(* ===== verification/PolicyEngine.v ===== *)
(** * The policy engine

    policy/engine.py: each [_check_*] function as the findings it appends, in
    the order it appends them; [evaluate] runs them in the source's order and
    [_build_decision] aggregates them. *)
From S2P Require Import Prelude PyStr PyData Contracts PolicyModels.

Definition LOCAL_LANES : list string := [LaneName_value LANE_AIDER_LOCAL].
Definition LOCAL_ONLY_LABELS : list string := ["local_only"; "no_remote"].
Definition TRUSTED_SOURCE_LABELS : list string :=
  ["source: autonomy"; "source: spec-campaign"; "source: board_worker"].

(** What one check appends to the violations and warnings. *)
Definition findings : Type := list PolicyViolation * list PolicyWarning.
Definition no_findings : findings := ([], []).
Definition app_findings (a b : findings) : findings := (a.1 ++ b.1, a.2 ++ b.2).

Definition violation (rule_id category message : string) (blocking : bool) : PolicyViolation :=
  {| pv_rule_id := rule_id; pv_category := category; pv_message := message;
     pv_blocking := blocking; pv_related_path := None; pv_related_repo := None |}.
Definition warning (rule_id category message : string) : PolicyWarning :=
  {| pw_rule_id := rule_id; pw_category := category; pw_message := message;
     pw_related_path := None |}.
Definition with_path (v : PolicyViolation) (p : string) : PolicyViolation :=
  {| pv_rule_id := pv_rule_id v; pv_category := pv_category v; pv_message := pv_message v;
     pv_blocking := pv_blocking v; pv_related_path := Some p; pv_related_repo := pv_related_repo v |}.
Definition with_repo (v : PolicyViolation) (r : string) : PolicyViolation :=
  {| pv_rule_id := pv_rule_id v; pv_category := pv_category v; pv_message := pv_message v;
     pv_blocking := pv_blocking v; pv_related_path := pv_related_path v; pv_related_repo := Some r |}.

Definition check_repo_enabled (policy : RepoPolicy) : findings :=
  if negb (rp_enabled policy) then
    ([violation "repo.disabled" "repo"
        ("Repo " +:+ repr (rp_repo_key policy) +:+ " is disabled in policy configuration") true], [])
  else no_findings.

Definition check_task_type (proposal : OcPlanningProposal) (policy : RepoPolicy) : findings :=
  let task_type_value := TaskType_value (prop_task_type proposal) in
  let repo := target_repo_key (prop_target proposal) in
  app_findings
    (if list_truthy (rp_blocked_task_types policy) && str_in task_type_value (rp_blocked_task_types policy)
     then ([with_repo (violation "task_type.blocked" "repo"
              ("Task type " +:+ repr task_type_value +:+ " is blocked for repo "
               +:+ repr (rp_repo_key policy)) true) repo], [])
     else no_findings)
    (if list_truthy (rp_allowed_task_types policy)
        && negb (str_in task_type_value (rp_allowed_task_types policy))
     then ([with_repo (violation "task_type.not_in_allowlist" "repo"
              ("Task type " +:+ repr task_type_value +:+ " is not in the allowed task type list for repo "
               +:+ repr (rp_repo_key policy)) true) repo], [])
     else no_findings).

Definition check_routing_constraints (proposal : OcPlanningProposal) (decision : OcRoutingDecision)
    : findings :=
  let hits := List.filter (fun l => str_in l LOCAL_ONLY_LABELS) (prop_labels proposal) in
  if negb (list_truthy hits) then no_findings
  else
    let lane_value := LaneName_value (dec_selected_lane decision) in
    if negb (str_in lane_value LOCAL_LANES) then
      ([violation "routing.local_only_violated" "routing"
          ("Proposal labels " +:+ repr_list (sorted_set hits)
           +:+ " require local execution, but routing selected remote lane "
           +:+ repr lane_value) true], [])
    else no_findings.

(** The first rule that applies to the task type and matches the path. *)
Definition match_path_rule (path : string) (pp : PathPolicy) (task_type : string)
    : option PathScopeRule :=
  find_first (fun rule =>
    negb (list_truthy (psr_applies_to_task_types rule)
          && negb (str_in task_type (psr_applies_to_task_types rule)))
    && fnmatch path (psr_path_pattern rule)) (pp_rules pp).

Definition candidate_paths (proposal : OcPlanningProposal) (request : option ExecutionRequest)
    : list string :=
  match request with
  | Some r => if list_truthy (req_allowed_paths r) then req_allowed_paths r
              else target_allowed_paths (prop_target proposal)
  | None => target_allowed_paths (prop_target proposal)
  end.

(** The findings of one candidate path. *)
Definition check_path (policy : RepoPolicy) (task_type path : string) : findings :=
  let pp := rp_path_policy policy in
  match match_path_rule path pp task_type with
  | None =>
      if String.eqb (pp_default_mode pp) "block" then
        ([with_path (violation "path.default_blocked" "path"
            ("Path " +:+ repr path +:+ " is not covered by any allow rule and default mode is 'block'")
            true) path], [])
      else if String.eqb (pp_default_mode pp) "review_required" then
        ([with_path (violation "path.default_review_required" "path"
            ("Path " +:+ repr path +:+ " requires review (default path mode)") false) path], [])
      else no_findings
  | Some rule =>
      if String.eqb (psr_access_mode rule) "block" then
        ([with_path (violation "path.blocked" "path"
            ("Path " +:+ repr path +:+ " is blocked by policy rule (pattern: "
             +:+ repr (psr_path_pattern rule) +:+ ")") true) path], [])
      else if str_in (psr_access_mode rule) ["read_only"; "review_required"] then
        ([with_path (violation "path.review_required" "path"
            ("Path " +:+ repr path +:+ " requires human review (pattern: "
             +:+ repr (psr_path_pattern rule) +:+ "; mode: " +:+ repr (psr_access_mode rule)
             +:+ ")") false) path], [])
      else no_findings
  end.

Definition check_path_restrictions (proposal : OcPlanningProposal) (policy : RepoPolicy)
    (request : option ExecutionRequest) : findings :=
  let cands := candidate_paths proposal request in
  let mode := pp_default_mode (rp_path_policy policy) in
  if negb (list_truthy cands) then
    if String.eqb mode "block" then
      ([violation "path.unrestricted_writes_blocked" "path"
          "No path restriction declared on this task, but default path mode is 'block'. Explicit allowed_paths must be set."
          true], [])
    else if String.eqb mode "review_required" then
      ([], [warning "path.unrestricted_writes_review" "path"
          "No path restriction declared on this task, but default path mode is 'review_required'. This task needs human review."])
    else no_findings
  else
    fold_left (fun acc path =>
        app_findings acc (check_path policy (TaskType_value (prop_task_type proposal)) path))
      cands no_findings.

Definition check_branch_guardrail (proposal : OcPlanningProposal) (policy : RepoPolicy) : findings :=
  let bg := rp_branch_guardrail policy in
  let branch := prop_branch_policy proposal in
  let base := target_base_branch (prop_target proposal) in
  app_findings
    (app_findings
      (if negb (bg_allow_direct_commit bg) && negb (str_truthy (bp_branch_prefix branch))
       then ([], [warning "branch.no_prefix_set" "branch"
              "branch_prefix is empty; ensure a task branch is used rather than direct commit"])
       else no_findings)
      (if list_truthy (bg_allowed_base_branches bg)
          && negb (str_in base (bg_allowed_base_branches bg))
       then ([violation "branch.base_branch_not_allowed" "branch"
              ("Base branch " +:+ repr base +:+ " is not in the allowed base branches list: "
               +:+ repr_list (bg_allowed_base_branches bg)) true], [])
       else no_findings))
    (if bg_require_pr bg && negb (bp_open_pr branch)
     then ([violation "branch.pr_required" "branch"
            "Policy requires a PR, but proposal branch_policy.open_pr is False" false], [])
     else no_findings).

Definition DESTRUCTIVE_INDICATORS : list string :=
  ["drop_table"; "rm_rf"; "force_push"; "destructive"].

Definition check_tool_guardrail (proposal : OcPlanningProposal) (decision : OcRoutingDecision)
    (policy : RepoPolicy) : findings :=
  let tg := rp_tool_guardrail policy in
  let lane_value := LaneName_value (dec_selected_lane decision) in
  app_findings
    (if String.eqb (tg_network_mode tg) "local_only" then
       if negb (str_in lane_value LOCAL_LANES) then
         ([violation "tool.network_local_only" "tool"
            ("Tool policy requires local-only execution, but routing selected remote lane "
             +:+ repr lane_value) true], [])
       else no_findings
     else if String.eqb (tg_network_mode tg) "blocked" then
       ([violation "tool.network_blocked" "tool"
          "All network execution is blocked by tool policy for this repo" true], [])
     else no_findings)
    (if negb (tg_allow_destructive_actions tg)
        && existsb (fun l => str_in (lower l) DESTRUCTIVE_INDICATORS) (prop_labels proposal)
     then ([violation "tool.destructive_blocked" "tool"
            "Destructive actions are blocked by policy, but proposal labels indicate a potentially destructive operation"
            true], [])
     else no_findings).

Definition validation_req_applies (vr : ValidationRequirement) (risk_level task_type : string) : bool :=
  (negb (list_truthy (vr_applies_to_risk_levels vr)) || str_in risk_level (vr_applies_to_risk_levels vr))
  && (negb (list_truthy (vr_applies_to_task_types vr)) || str_in task_type (vr_applies_to_task_types vr)).

(** The first requirement that applies to a proposal. *)
Definition first_requirement (proposal : OcPlanningProposal) (policy : RepoPolicy)
    : option ValidationRequirement :=
  find_first (fun vr => validation_req_applies vr (RiskLevel_value (prop_risk_level proposal))
                          (TaskType_value (prop_task_type proposal)))
    (rp_validation_requirements policy).

Definition validation_available (proposal : OcPlanningProposal) (request : option ExecutionRequest) : bool :=
  (match request with Some r => list_truthy (req_validation_commands r) | None => false end)
  || list_truthy (vp_commands (prop_validation_profile proposal)).

Definition check_validation_requirements (proposal : OcPlanningProposal) (policy : RepoPolicy)
    (request : option ExecutionRequest) : findings :=
  let risk_value := RiskLevel_value (prop_risk_level proposal) in
  match first_requirement proposal policy with
  | None => no_findings
  | Some vr =>
      if negb (validation_available proposal request) && vr_block_if_unavailable vr then
        ([violation "validation.required_unavailable" "validation"
            ("Validation profile " +:+ repr (vr_required_profile vr) +:+ " is required for risk="
             +:+ repr risk_value +:+ " but no validation commands are configured") true], [])
      else if negb (validation_available proposal request) then
        ([], [warning "validation.recommended_unavailable" "validation"
            ("Validation profile " +:+ repr (vr_required_profile vr) +:+ " is recommended for risk="
             +:+ repr risk_value +:+ " but no validation commands are configured")])
      else no_findings
  end.

(** Does a proposal need human review under a review requirement? *)
Definition needs_review (proposal : OcPlanningProposal) (rr : ReviewRequirement) : bool :=
  let labels := prop_labels proposal in
  let trusted := existsb (fun l => str_in l TRUSTED_SOURCE_LABELS) labels in
  negb (rr_autonomous_allowed rr)
  || str_in "review_required" labels
  || (negb trusted
      && (str_in (RiskLevel_value (prop_risk_level proposal)) (rr_require_review_for_risk_levels rr)
          || str_in (TaskType_value (prop_task_type proposal)) (rr_require_review_for_task_types rr))).

Definition check_review_requirements (proposal : OcPlanningProposal) (policy : RepoPolicy) : findings :=
  let rr := rp_review_requirement policy in
  if rr_blocked_without_human rr then
    ([violation "review.blocked_without_human" "review"
        "Policy requires explicit human approval for this repo; autonomous execution is blocked"
        true], [])
  else if needs_review proposal rr then
    ([violation "review.required" "review"
        ("Human review required: risk=" +:+ repr (RiskLevel_value (prop_risk_level proposal))
         +:+ ", task_type=" +:+ repr (TaskType_value (prop_task_type proposal))) false], [])
  else no_findings.

(** ** The decision builder *)

Definition determine_status (violations : list PolicyViolation) (warnings : list PolicyWarning)
    : PolicyStatus :=
  if existsb pv_blocking violations then BLOCK
  else if existsb (fun v => negb (pv_blocking v)) violations then REQUIRE_REVIEW
  else if list_truthy warnings then ALLOW_WITH_WARNINGS
  else ALLOW.

Definition effective_validation_profile (proposal : OcPlanningProposal) (policy : RepoPolicy) : string :=
  match first_requirement proposal policy with
  | Some vr => vr_required_profile vr
  | None => "standard"
  end.

Definition effective_review_requirement (policy : RepoPolicy) (violations : list PolicyViolation)
    : string :=
  if existsb (fun v => String.eqb (pv_category v) "review" && negb (pv_blocking v)) violations
  then "required"
  else if negb (rr_autonomous_allowed (rp_review_requirement policy)) then "required"
  else "autonomous".

Definition effective_scope (proposal : OcPlanningProposal) (request : option ExecutionRequest)
    : list string :=
  match request with
  | Some r => if list_truthy (req_allowed_paths r) then req_allowed_paths r
              else target_allowed_paths (prop_target proposal)
  | None => target_allowed_paths (prop_target proposal)
  end.

Definition build_notes (violations : list PolicyViolation) (warnings : list PolicyWarning) : string :=
  join "; "
    ((if list_truthy violations then ["violations: " +:+ join ", " (map pv_rule_id violations)] else [])
     ++ (if list_truthy warnings then ["warnings: " +:+ join ", " (map pw_rule_id warnings)] else [])).

Definition build_decision (f : findings) (policy : RepoPolicy) (proposal : OcPlanningProposal)
    (request : option ExecutionRequest) : PolicyDecision :=
  {| pd_status := determine_status f.1 f.2;
     pd_violations := f.1;
     pd_warnings := f.2;
     pd_effective_validation_profile := effective_validation_profile proposal policy;
     pd_effective_review_requirement := effective_review_requirement policy f.1;
     pd_effective_scope := effective_scope proposal request;
     pd_notes := build_notes f.1 f.2 |}.

(** ** [PolicyEngine.evaluate] *)
Definition evaluate (config : PolicyConfig) (proposal : OcPlanningProposal)
    (decision : OcRoutingDecision) (request : option ExecutionRequest) : PolicyDecision :=
  let repo_policy := get_repo_policy config (target_repo_key (prop_target proposal)) in
  let f1 := check_repo_enabled repo_policy in
  if existsb pv_blocking f1.1 then build_decision f1 repo_policy proposal request
  else
    let f2 := app_findings f1 (check_task_type proposal repo_policy) in
    let f3 := app_findings f2 (check_routing_constraints proposal decision) in
    let f4 := app_findings f3 (check_path_restrictions proposal repo_policy request) in
    let f5 := app_findings f4 (check_branch_guardrail proposal repo_policy) in
    let f6 := app_findings f5 (check_tool_guardrail proposal decision repo_policy) in
    let f7 := app_findings f6 (check_validation_requirements proposal repo_policy request) in
    let f8 := app_findings f7 (check_review_requirements proposal repo_policy) in
    build_decision f8 repo_policy proposal request.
○ ○ ○ ○ ○ ○ ○
Only the lines above starting at the line that holds "Definition LOCAL_LANES : list" and ending at the line that holds "pv_blocking := pv_blocking v; pv_related_path := Some" are to be repeated, exactly and in full.

Definition LOCAL_LANES : list string := [LaneName_value LANE_AIDER_LOCAL].
Definition LOCAL_ONLY_LABELS : list string := ["local_only"; "no_remote"].
Definition TRUSTED_SOURCE_LABELS : list string :=
  ["source: autonomy"; "source: spec-campaign"; "source: board_worker"].

(** What one check appends to the violations and warnings. *)
Definition findings : Type := list PolicyViolation * list PolicyWarning.
Definition no_findings : findings := ([], []).
Definition app_findings (a b : findings) : findings := (a.1 ++ b.1, a.2 ++ b.2).

Definition violation (rule_id category message : string) (blocking : bool) : PolicyViolation :=
  {| pv_rule_id := rule_id; pv_category := category; pv_message := message;
     pv_blocking := blocking; pv_related_path := None; pv_related_repo := None |}.
Definition warning (rule_id category message : string) : PolicyWarning :=
  {| pw_rule_id := rule_id; pw_category := category; pw_message := message;
     pw_related_path := None |}.
Definition with_path (v : PolicyViolation) (p : string) : PolicyViolation :=
  {| pv_rule_id := pv_rule_id v; pv_category := pv_category v; pv_message := pv_message v;
     pv_blocking := pv_blocking v; pv_related_path := Some p; pv_related_repo := pv_related_repo v |}.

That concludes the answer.